Intervenções na Infância – Além da Escola

Para realmente traçar políticas de desenvolvimento educacional no Brasil precisamos primeiro entender que a forma como pensamos educação infantil está totalmente errada. Educação não se começa na escola e sim no pré-natal. Sim, isso parece estranho , pois como a educação de uma criança poderia começar antes dela nascer? Afinal, quando falamos que no Brasil falta educação, o que realmente queremos dizer é que precisamos de indivíduos críticos, capazes de ler e escrever, produtivos e inteligentes. Esse é o resultado da educação, certo? Não, esse é o resultado de várias intervenções sociais que vão muito além da escola e do que achávamos que seria o futuro das políticas educacionais. A educação na Dinamarca não é melhor porque lá as escolas são melhores, mas sim porque todo o ambiente institucional já criou uma disparidade entre as crianças de lá e de países pobres antes das crianças entrarem na escola. Não adianta louvar o modelo escandinavo (ou chinês, ou coreano), discutir se o modelo da escola ideal é o de Piaget, se políticas de aprovação automática são boas ou ruins, ou se a volta do ensino em horário integral é a solução. O grande campo do conhecimento que deveria nortear as políticas educacionais no Brasil é o de iniciativas iniciais infantis (early childhood initiatives). Se não mudarmos as regras de entrada, simplesmente vamos esbarras nas barreiras de retornos decrescentes e vamos continuar gastando uma grande parte do PIB em educação sem trazer retorno significativo à sociedade brasileira. E vamos continuar ouvindo incontáveis histórias de professores de ensino fundamental frustrados com seus alunos e com o papel de depósito de crianças das escolas públicas brasileiras. E aqui vai uma constatação importante: aumentar a remuneração e a qualificação desses professores infelizmente não vai adiantar nada.
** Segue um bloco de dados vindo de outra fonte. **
Lemma C3_unregister_refcount_gate_witness :
  registered K_percpu reg_A_held addr_A (set_refcnt 1 drv_A_registered) 3 ∧
  (∃ r', cpuidle_unregister_driver K_percpu (Some addr_A) reg_A_held
           = Some r' ∧
         warnings r' = S (warnings reg_A_held) ∧
         (∀ cpu, __cpuidle_get_cpu_driver K_percpu r' cpu =
                 __cpuidle_get_cpu_driver K_percpu reg_A_held cpu) ∧
         broadcast_calls r' = broadcast_calls reg_A_held ∧
         mem r' = mem reg_A_held) ∧
  (∃ r', run K_percpu
           [Unregister (Some addr_A); Release 0; Unregister (Some addr_A)]
           reg_A_held = Some r' ∧
         warnings r' = S (warnings reg_A_held) ∧
         ∀ cpu, cpu ∈ units K_percpu 3 →
                __cpuidle_get_cpu_driver K_percpu r' cpu = None).
Proof.
  assert (registered K_percpu reg_A_held addr_A
            (set_refcnt 1 drv_A_registered) 3) as Hreg.
  { split; [vm_compute; reflexivity|]. split; [reflexivity|].
    intros cpu Hin. change (units K_percpu 3) with [0; 1] in Hin.
    apply elem_of_cons in Hin as [->|Hin]; [vm_compute; reflexivity|].
    apply elem_of_cons in Hin as [->|Hin]; [vm_compute; reflexivity|].
    by apply elem_of_nil in Hin. }
  split; [exact Hreg|].
  destruct (C3_unregister_refcount_gate K_percpu addr_A
              (set_refcnt 1 drv_A_registered) 3 reg_A_held Hreg)
    as (Hrefused & _ & Hscenario).
  split.
  - apply Hrefused. vm_compute; reflexivity.
  - apply (Hscenario eq_refl 0).
    change (units K_percpu 3) with [0; 1]. by left.
Defined.

(** C8, as amended.  From a successful registration on, over any run of
    registry operations (no longer than [INT_MAX], the range of the C [int]
    that holds the count), the reference count of the driver is at least 0.
    A release decrements a positive count by one; on a count that is 0 or
    less it is reported and leaves the count as it is; with no driver
    associated with the unit it does nothing, and reports nothing. *)
Theorem C8_refcount_floor (K : kconfig) :
  (∀ l r0 r1 os r2,
     cpuidle_register_driver K (Some l) r0 = Some (0%Z, r1) →
     run K os r1 = Some r2 → (Z.of_nat (length os) ≤ INT_MAX)%Z →
     ∃ d2, mem r2 !! l = Some d2 ∧
           (0 ≤ refcnt d2 ≤ Z.of_nat (length os))%Z) ∧
  (∀ cpu r l d,
     __cpuidle_get_cpu_driver K r cpu = Some l → mem r !! l = Some d →
     (0 < refcnt d ≤ INT_MAX)%Z →
     ∃ r', cpuidle_driver_unref K cpu r = Some r' ∧
           mem r' = <[l:=set_refcnt (refcnt d - 1) d]> (mem r) ∧
           same_but_mem r r') ∧
  (∀ cpu r l d,
     __cpuidle_get_cpu_driver K r cpu = Some l → mem r !! l = Some d →
     (refcnt d ≤ 0)%Z →
     ∃ r', cpuidle_driver_unref K cpu r = Some r' ∧
           warnings r' = S (warnings r) ∧ mem r' = mem r) ∧
  (∀ cpu r,
     __cpuidle_get_cpu_driver K r cpu = None →
     cpuidle_driver_unref K cpu r = Some r).
Proof.
  split_and!.
  - intros l r0 r1 os r2 Hreg Hrun Hlen.
    destruct (register_live K l r0 _ Hreg) as [d Hd].
    apply (register_sound K l d) in Hreg; [|done].
    apply register_outcome_ok in Hreg
      as (b & _ & _ & _ & _ & _ & Hmem & _).
    destruct (refcnt_bounded_run K os l r1 r2
                (finalize K (init_with K b d)) 0) as (d2 & Hd2 & Hrc);
      try done.
    + rewrite Hmem. apply lookup_insert_eq.
    + unfold finalize. destruct (CONFIG_ARCH_HAS_CPU_RELAX K); cbn; lia.
    + exists d2. split; [done|]. lia.
  - intros cpu r l d Hget Hd Hrc.
    rewrite (driver_unref_positive K cpu r l d Hget Hd ltac:(lia)).
    rewrite wrap_int_id by (unfold int_range, INT_MIN, INT_MAX in *; lia).
    eexists. split; [done|]. split; [done|]. by repeat split.
  - intros cpu r l d Hget Hd Hrc.
    rewrite (driver_unref_floor K cpu r l d Hget Hd Hrc).
    eexists. by split_and!.
  - apply driver_unref_none.
Qed.
(** The three data members that the header declares. [hooks] is not a
    member: it records the hooks invoked so far, and the statements speak
    of the invocations through it. *)
Record t : Type := mk {
  _systems : list ISystem;        (* std::set<std::unique_ptr<ISystem>, LessPriority> *)
  _removedSystems : list nat;     (* std::queue<ISystem*> *)
  _addedSystems : list ISystem;   (* std::queue<std::unique_ptr<ISystem>> *)
  hooks : list hook               (* the hooks invoked so far *)
}.

Definition empty : t := mk [] [] [] [].

(** What the [onUpdate] of the system at an address asks of the
    manager. *)
Context (onUpdate : nat → F → list request).

(** [LessPriority::operator()]: the header declares it as a function of
    the two systems that it compares; its body is not in the source
    tree, and it is a parameter. *)
Context (LessPriority : ISystem → ISystem → bool).



(** [std::set::insert] under the comparator: the element goes before
    the first greater one, and is dropped when an equivalent one is
    there. *)
Fixpoint set_insert (x : ISystem) (l : list ISystem) : list ISystem :=
  match l with
  | [] => [x]
  | y :: l' =>
      if LessPriority x y then x :: y :: l'
      else if LessPriority y x then y :: set_insert x l'
      else y :: l'
  end.

(** [std::set::erase] of the system at an address. *)
Definition set_erase (system : nat) (l : list ISystem) : list ISystem :=
  filter (λ y, address y ≠ system) l.

Definition active (m : t) : list nat := address <$> _systems m.

Definition invoke (h : hook) (m : t) : t :=
  mk (_systems m) (_removedSystems m) (_addedSystems m) (hooks m ++ [h]).

(** Modelled from the spec: the body of [addSystem] is missing; "system
    enters Pending, placed on the add-queue". *)
Definition addSystem (system : ISystem) (m : t) : t :=
  mk (_systems m) (_removedSystems m) (_addedSystems m ++ [system]) (hooks m).

(** Modelled from the spec: the body of [removeSystem] is missing; "if
    present in the active set, move it to the remove-queue; it continues
    to receive update calls until processRemovedSystems() runs". *)
Definition removeSystem (system : nat) (m : t) : t :=
  if bool_decide (system ∈ active m)
  then mk (_systems m) (_removedSystems m ++ [system]) (_addedSystems m)
          (hooks m)
  else m.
Vai melhorar a vida fora de sala de aula deles, mas trazer poucos resultados para a sociedade brasileira. O melhor é aumentar a capacidade do material humano que entra nas escolas. Inclusive, em alguma medida alguns professores talvez prefiram trocar um pouco de aumento de salário por alunos melhores (está aí uma pergunta interessante e passível de teste: quanto um professor escolheria abandonar de um possível aumento de salário para ter alunos melhores em sala? Em economês, qual a elasticidade renda do prazer no trabalho? Quem responder, ganha uma publicação no American Economic Review).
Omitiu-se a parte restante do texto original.